I have with the benefit of context the following result:
$$\sum\limits_{n=0}^{\infty} \sum\limits_{j=0}^{n} \left({m+j-1 \choose j}\left(\frac{\theta_1}{\theta_1+t}\right)^m \left(\frac{t}{\theta_1+t}\right)^{j}\right) \left({m+n-j-1 \choose n-j}\left(\frac{\theta}{\theta+t}\right)^m \left(\frac{t}{\theta+t}\right)^{n-j}\right)=1$$
I have verified this also numerically. Now, how do I go about proving it?
My attempt: I basically collected all terms together and "simplified" this to (calling the summation $\beta$ since it's related to the false negative rate of the Binomial test applied to the negative binomial distribution):
$$\beta = \sum\limits_{n=0}^{\infty} \sum\limits_{j=0}^{n} \frac{n \choose j}{2m+n-2 \choose m+j-1}{2m-2\choose m-1} \left(\frac{\theta_1\theta}{(\theta_1+t)(\theta+t)}\right)^m \frac{t^n}{(\theta_1+t)^j(\theta+t)^{n-j}}$$
Taking as many terms out of the summations as possible we get:
$$\beta ={2m-2\choose m-1} \left(\frac{\theta_1\theta}{(\theta_1+t)(\theta+t)}\right)^m \sum\limits_{n=0}^{\infty} {2m+n-2\choose n} t^n\sum\limits_{j=0}^{n} \frac{n \choose j}{2m+n-2 \choose m+j-1}\frac{1}{(\theta_1+t)^j(\theta+t)^{n-j}}$$
Now, the inner summation over $n$ becomes a thorn since it involves a ratio of binomial terms. This has not provided any simplification over the original expression.

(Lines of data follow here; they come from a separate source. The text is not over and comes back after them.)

Lemma cancelled_attach_returns_before_the_reader_witness :
  filter is_after_attach (snd (run_main 8 cancelled_run)) = [].
Proof.
  refine (proj1 (cancelled_attach_returns_before_the_reader 8
                   cancelled_run _)).
  simpl. repeat (first [left; reflexivity | right]).
Defined.

Lemma progress_advances_once_per_attempt_witness :
  List.length (filter is_bar_increment (snd (run_main 8 traced_run))) =
  List.length (attempts (snd (run_main 8 traced_run))).
Proof.
  exact (proj1 (progress_advances_once_per_attempt 8 traced_run
                  skewed_catalog eq_refl)).
Defined.

Lemma summary_line_reports_the_ignored_entries_witness :
  attempts (snd (run_main 8 traced_run)) = wanted skewed_catalog.
Proof.
  refine (proj2 (proj2 (summary_line_reports_the_ignored_entries 8
                          traced_run skewed_catalog 2 eq_refl _ _))).
  - vm_compute. discriminate.
  - simpl. repeat (first [left; reflexivity | right]).
Defined.

Lemma events_are_read_after_the_header_witness :
  In APrintHeader (firstn 19 (snd (run_main 8 traced_run))).
Proof.
  apply (proj1 (events_are_read_after_the_header 8 traced_run)
           (firstn 19 (snd (run_main 8 traced_run)))
           (ARead nine_bytes None)
           (skipn 20 (snd (run_main 8 traced_run))));
    reflexivity.
Defined.

(** ** The process from its first instruction *)

Lemma run_process_calls (event_size : nat) (po : parse_outcome) (env : Env)
    (a : action) :
  In a (snd (run_process event_size po env)) ->
  po = parse_ok /\
  run_process event_size po env = run_main event_size env.
Proof. destruct po; simpl; intro H; [auto|contradiction|contradiction]. Qed.

(** X7.  When the goroutine of [main] logs a fatal message (one of the
    [log.Fatalf] calls of lines 59, 65, 77, 81, 87, 101, 145 and 158),
    the process exits with status 1, a fatal message is the last call of
    [main], and none of its deferred calls has run: neither a probe, nor
    the loaded objects, nor the reader is closed by the program on that
    path. *)
Theorem fatal_message_of_main_ends_the_run
    (event_size : nat) (po : parse_outcome) (env : Env) (m : fatal_msg) :
  In (AFatal m) (snd (run_process event_size po env)) ->
  fst (run_process event_size po env) = Exited 1 /\
  deferred_run (snd (run_process event_size po env)) = [] /\
  exists pre m',
    snd (run_process event_size po env) = pre ++ [AFatal m'].
Proof.
  intro Hin.
  destruct (run_process_calls _ _ _ _ Hin) as [_ E]. rewrite E in *.
  destruct (run_main_exit_1 event_size env) as [Hiff Hex].
  assert (H1 : fst (run_main event_size env) = Exited 1).
  { apply Hiff. apply existsb_exists. exists (AFatal m). auto. }
  destruct (Hex H1) as [Hd Hlast]. auto.
Qed.

(** X9.  When the process exits with status 0, either [flag.Parse]
    ended it for [-h], before any call of [main], or [main] returned:
    then the deferred calls are the last calls of [main] and run in the
    reverse order of their [defer] statements: [rd.Close()] first if the
    reader was created, then [kp.Close()] for each attached probe from
    the last attached to the first, then [objs.Close()], then
    [stop()]. *)
Theorem returning_main_runs_deferred_calls_last_in_first_out
    (event_size : nat) (po : parse_outcome) (env : Env) :
  fst (run_process event_size po env) = Exited 0 ->
  (po = parse_help /\ snd (run_process event_size po env) = []) \/
  (po = parse_ok /\
   deferred_run (snd (run_process event_size po env)) =
     (if existsb is_new_reader (snd (run_process event_size po env))
      then [d_rd_Close] else [])
     ++ map d_kp_Close
          (rev (attached (snd (run_process event_size po env))))
     ++ [d_objs_Close; d_stop] /\
   exists body,
     snd (run_process event_size po env) =
       body
       ++ map ARun (deferred_run (snd (run_process event_size po env))) /\
     deferred_run body = []).
Proof.
  destruct po; simpl; intro H.
  - right. split; [reflexivity|].
    exact (run_main_exit_0_deferred event_size env H).
  - left. auto.
  - discriminate.
Qed.

(** X10.  The process exits with status 0 only in three ways: [-h] on
    the command line, the [select] of the attach loop finding the
    context cancelled, or a read returning the closed error. *)
Theorem normal_exit_only_by_help_cancellation_or_closed_read
    (event_size : nat) (po : parse_outcome) (env : Env) :
  fst (run_process event_size po env) = Exited 0 ->
  po = parse_help \/
  In (ASelectAttach true) (snd (run_process event_size po env)) \/
  exists r e,
    In (ARead r (Some e)) (snd (run_process event_size po env)) /\
    perf_IsClosed e = true.
Proof.
  destruct po; simpl; intro H.
  - right. exact (proj1 (run_main_exit_0 event_size env) H).
  - left. reflexivity.
  - discriminate.
Qed.

Lemma fatal_message_of_main_ends_the_run_witness :
  fst (run_process 8 parse_ok reader_failure_run) = Exited 1 /\
  deferred_run (snd (run_process 8 parse_ok reader_failure_run)) = [].
Proof.
  destruct (fatal_message_of_main_ends_the_run 8 parse_ok reader_failure_run
              (FatalNewReader (ErrNew "cannot create perf event")))
    as (H1 & H2 & _).
  - simpl. repeat (first [left; reflexivity | right]).
  - split; [exact H1|exact H2].
Defined.

Lemma returning_main_runs_deferred_calls_last_in_first_out_witness :
  deferred_run (snd (run_process 8 parse_ok traced_run)) =
  [d_rd_Close; d_kp_Close "ip_rcv"; d_objs_Close; d_stop].
Proof.
  destruct (returning_main_runs_deferred_calls_last_in_first_out 8 parse_ok
              traced_run eq_refl) as [[F _]|(_ & H & _)].
  - discriminate F.
  - exact H.
Defined.

Lemma normal_exit_only_by_help_cancellation_or_closed_read_witness :
  parse_ok = parse_help \/
  In (ASelectAttach true) (snd (run_process 8 parse_ok traced_run)) \/
  exists r e,
    In (ARead r (Some e)) (snd (run_process 8 parse_ok traced_run)) /\
    perf_IsClosed e = true.
Proof.
  exact (normal_exit_only_by_help_cancellation_or_closed_read 8 parse_ok
           traced_run eq_refl).
Defined.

Note: I secretly don't care so much about the summation in the question since I know it's $1$ (it's basically the sum over entire domain of the PMF of the density of a sum of two negative binomial distributions). The summation I really care about is:
$$\sum\limits_{n=0}^{\infty} \sum\limits_{j=0}^{[\frac{n}{2}]} \left({m+j-1 \choose j}\left(\frac{\theta_1}{\theta_1+t}\right)^m \left(\frac{t}{\theta_1+t}\right)^{j}\right) \left({m+n-j-1 \choose n-j}\left(\frac{\theta}{\theta+t}\right)^m \left(\frac{t}{\theta+t}\right)^{n-j}\right)$$
But hoping working out the mechanics of the original one (which should be easier and I know the answer) will provide insight into this one.